[HOW TO COMPLETE THIS TASK] Go through the records and show each line where the word "revert" occurs.

INPUT Start Marker

(* ===== verification/Path.v ===== *)
(** * Path names (fs.c: skipelem)

    [skipelem] against a reference definition: the elements of a path are what is left
    of its pieces between slashes when the empty ones are dropped. *)

From stdpp Require Import gmap.
From S2P Require Import Prelude Outcome Kernel Fs.

Fixpoint pieces (l : list Z) : list (list Z) :=
  match l with
  | [] => [[]]
  | c :: l =>
    if c =? slash then [] :: pieces l
    else match pieces l with
         | [] => [[c]]
         | w :: ws => (c :: w) :: ws
         end
  end.

(** The elements of a path, a C string. *)
Definition elements (path : list Z) : list (list Z) := filter (fun w => w <> []) (pieces (cstr path)).

Lemma pieces_word w : slash ∉ w -> pieces w = [w].
Proof.
  induction w as [|c w IH]; intros Hw; [done|]. simpl. apply not_elem_of_cons in Hw as [Hc Hw].
  rewrite (proj2 (Z.eqb_neq _ _)), IH by congruence. done.
Qed.

Lemma pieces_word_slash w l : slash ∉ w -> pieces (w ++ slash :: l) = w :: pieces l.
Proof.
  induction w as [|c w IH]; intros Hw; [done|]. simpl. apply not_elem_of_cons in Hw as [Hc Hw].
  rewrite (proj2 (Z.eqb_neq _ _)), IH by congruence. done.
Qed.

Lemma elements_slash path : elements (slash :: path) = elements path.
Proof. done. Qed.

Lemma elements_end path : hd 0 path = 0 -> elements path = [].
Proof. destruct path as [|c path]; [done|]. simpl. intros ->. done. Qed.

Lemma skip_slashes_elements path : elements (skip_slashes path) = elements path.
Proof.
  induction path as [|c path IH]; [done|]. simpl. destruct (Z.eqb_spec c slash) as [->|]; [|done].
  by rewrite IH, elements_slash.
Qed.

Lemma skip_slashes_hd path : hd 0 (skip_slashes path) <> slash.
Proof. induction path as [|c path IH]; [done|]. simpl. by destruct (Z.eqb_spec c slash). Qed.

Lemma skip_slashes_length path : (length (skip_slashes path) <= length path)%nat.
Proof. induction path as [|c path IH]; [done|]. simpl. destruct (c =? slash); simpl; lia. Qed.

(** Where the scan of an element stops. *)
Definition stop (path : list Z) : Prop := hd 0 path = 0 \/ hd 0 path = slash.

Lemma elem_span_spec path s rest :
  elem_span path = (s, rest) -> path = s ++ rest /\ (slash ∉ s) /\ (0 ∉ s) /\ stop rest.
Proof.
  revert s rest. induction path as [|c path IH]; intros s rest; simpl.
  { intros [= <- <-]. split_and!; [done|set_solver|set_solver|by left]. }
  destruct ((c =? slash) || (c =? 0)) eqn:E.
  - intros [= <- <-]. apply orb_prop in E as [->%Z.eqb_eq| ->%Z.eqb_eq];
      (split_and!; [done|set_solver|set_solver|by (left + right)]).
  - apply orb_false_iff in E as [?%Z.eqb_neq ?%Z.eqb_neq]. destruct (elem_span path) as [s' rest'] eqn:Es.
    intros [= <- <-]. destruct (IH s' rest' eq_refl) as (-> & H1 & H2 & H3). split_and!; [done|set_solver|set_solver|done].
Qed.

Lemma cstr_app w l : 0 ∉ w -> cstr (w ++ l) = w ++ cstr l.
Proof.
  induction w as [|c w IH]; intros Hw; [done|]. simpl. apply not_elem_of_cons in Hw as [Hc Hw].
  rewrite (proj2 (Z.eqb_neq _ _)), IH by congruence. done.
Qed.

Lemma elements_word s rest :
  s <> [] -> slash ∉ s -> 0 ∉ s -> stop rest -> elements (s ++ rest) = s :: elements rest.
Proof.
  intros Hne Hs H0 Hstop. unfold elements. rewrite cstr_app by done.
  assert (Hc : cstr rest = [] \/ exists l, cstr rest = slash :: l).
  { destruct rest as [|c rest]; [by left|]. destruct Hstop as [E|E]; simpl in E; subst c; [by left|right].
    by eexists. }
  destruct Hc as [-> |[l ->]].
  - rewrite app_nil_r, pieces_word by done. by rewrite filter_cons_True.
  - rewrite pieces_word_slash by done. by rewrite filter_cons_True.
Qed.

(** The contents of [name] after an element has been copied, and what a reader of
    [name] sees. *)
Definition name_of (e name : list Z) : list Z :=
  if (DIRSIZ <=? length e)%nat then take DIRSIZ e else e ++ [0] ++ drop (length e + 1) name.

Lemma cstr_id w : 0 ∉ w -> cstr w = w.
Proof. intros H. rewrite <- (app_nil_r w) at 1. rewrite cstr_app by done. by rewrite app_nil_r. Qed.

Lemma name_of_string e name : 0 ∉ e -> cstr (name_of e name) = take DIRSIZ e.
Proof.
  intros He. unfold name_of. destruct (Nat.leb_spec DIRSIZ (length e)).
  - apply cstr_id. intros Hin. by apply He, (subseteq_take DIRSIZ).
  - rewrite cstr_app by done. simpl. rewrite app_nil_r, take_ge by lia. done.
Qed.

Lemma skipelem_ok path name :
  match elements path with
  | [] => skipelem path name = None
  | e :: es => exists rest,
      skipelem path name = Some (rest, name_of e name) /\ (0 ∉ e) /\
      elements rest = es /\ (length rest < length path)%nat /\
      hd 0 rest <> slash /\ (hd 0 rest = 0 <-> es = [])
  end.
Proof.
  rewrite <- skip_slashes_elements. unfold skipelem. pose proof (skip_slashes_hd path) as Hhd.
  pose proof (skip_slashes_length path) as Hlen. set (q := skip_slashes path) in *.
  destruct (Z.eqb_spec (hd 0 q) 0) as [E|Hne]; [by rewrite elements_end|].
  destruct (elem_span q) as [s rest] eqn:Es. destruct (elem_span_spec q s rest Es) as (Eq & H1 & H2 & H3).
  assert (Hs : s <> []).
  { intros ->. simpl in Eq. subst rest. by destruct H3. }
  assert (Ee : elements q = s :: elements rest) by (rewrite Eq; by apply elements_word). rewrite Ee. exists (skip_slashes rest). split_and!.
  - done.
  - done.
  - apply skip_slashes_elements.
  - pose proof (skip_slashes_length rest). rewrite Eq, length_app in Hlen. destruct s; [done|simpl in Hlen; lia].
  - apply skip_slashes_hd.
  - rewrite <- (skip_slashes_elements rest). pose proof (skip_slashes_hd rest) as Hr.
    destruct (skip_slashes rest) as [|c r]; [done|]. simpl in Hr |- *. split; [intros ->; by rewrite elements_end|].
    intros E. destruct (Z.eqb_spec c 0) as [->|Hc]; [done|]. exfalso. revert E. unfold elements. simpl.
    rewrite (proj2 (Z.eqb_neq _ _) Hc). simpl. rewrite (proj2 (Z.eqb_neq _ _) Hr).
    destruct (pieces (cstr r)); by rewrite filter_cons_True.
Qed.

(** ** Properties *)

(** [skipelem] steps through the elements of a path.  It fails exactly when there is
    none; otherwise it stores the first one, cut to [DIRSIZ] characters and terminated
    when it is shorter, and returns a shorter path with the remaining elements, without
    leading slashes, which is empty exactly when that was the last one. *)
Theorem skipelem_next_element path name :
  match elements path with
  | [] => skipelem path name = None
  | e :: es => exists rest name',
      skipelem path name = Some (rest, name') /\ cstr name' = take DIRSIZ e /\
      elements rest = es /\ (length rest < length path)%nat /\
      hd 0 rest <> slash /\ (hd 0 rest = 0 <-> es = [])
  end.
Proof.
  pose proof (skipelem_ok path name) as H. destruct (elements path) as [|e es]; [done|].
  destruct H as (rest & E & H0 & H). exists rest, (name_of e name). split; [done|]. split; [by apply name_of_string|done].
Qed.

INPUT End Marker

[ANSWER BOX]
  revert s rest. induction path as [|c path IH]; intros s rest; simpl.
    intros E. destruct (Z.eqb_spec c 0) as [->|Hc]; [done|]. exfalso. revert E. unfold elements. simpl.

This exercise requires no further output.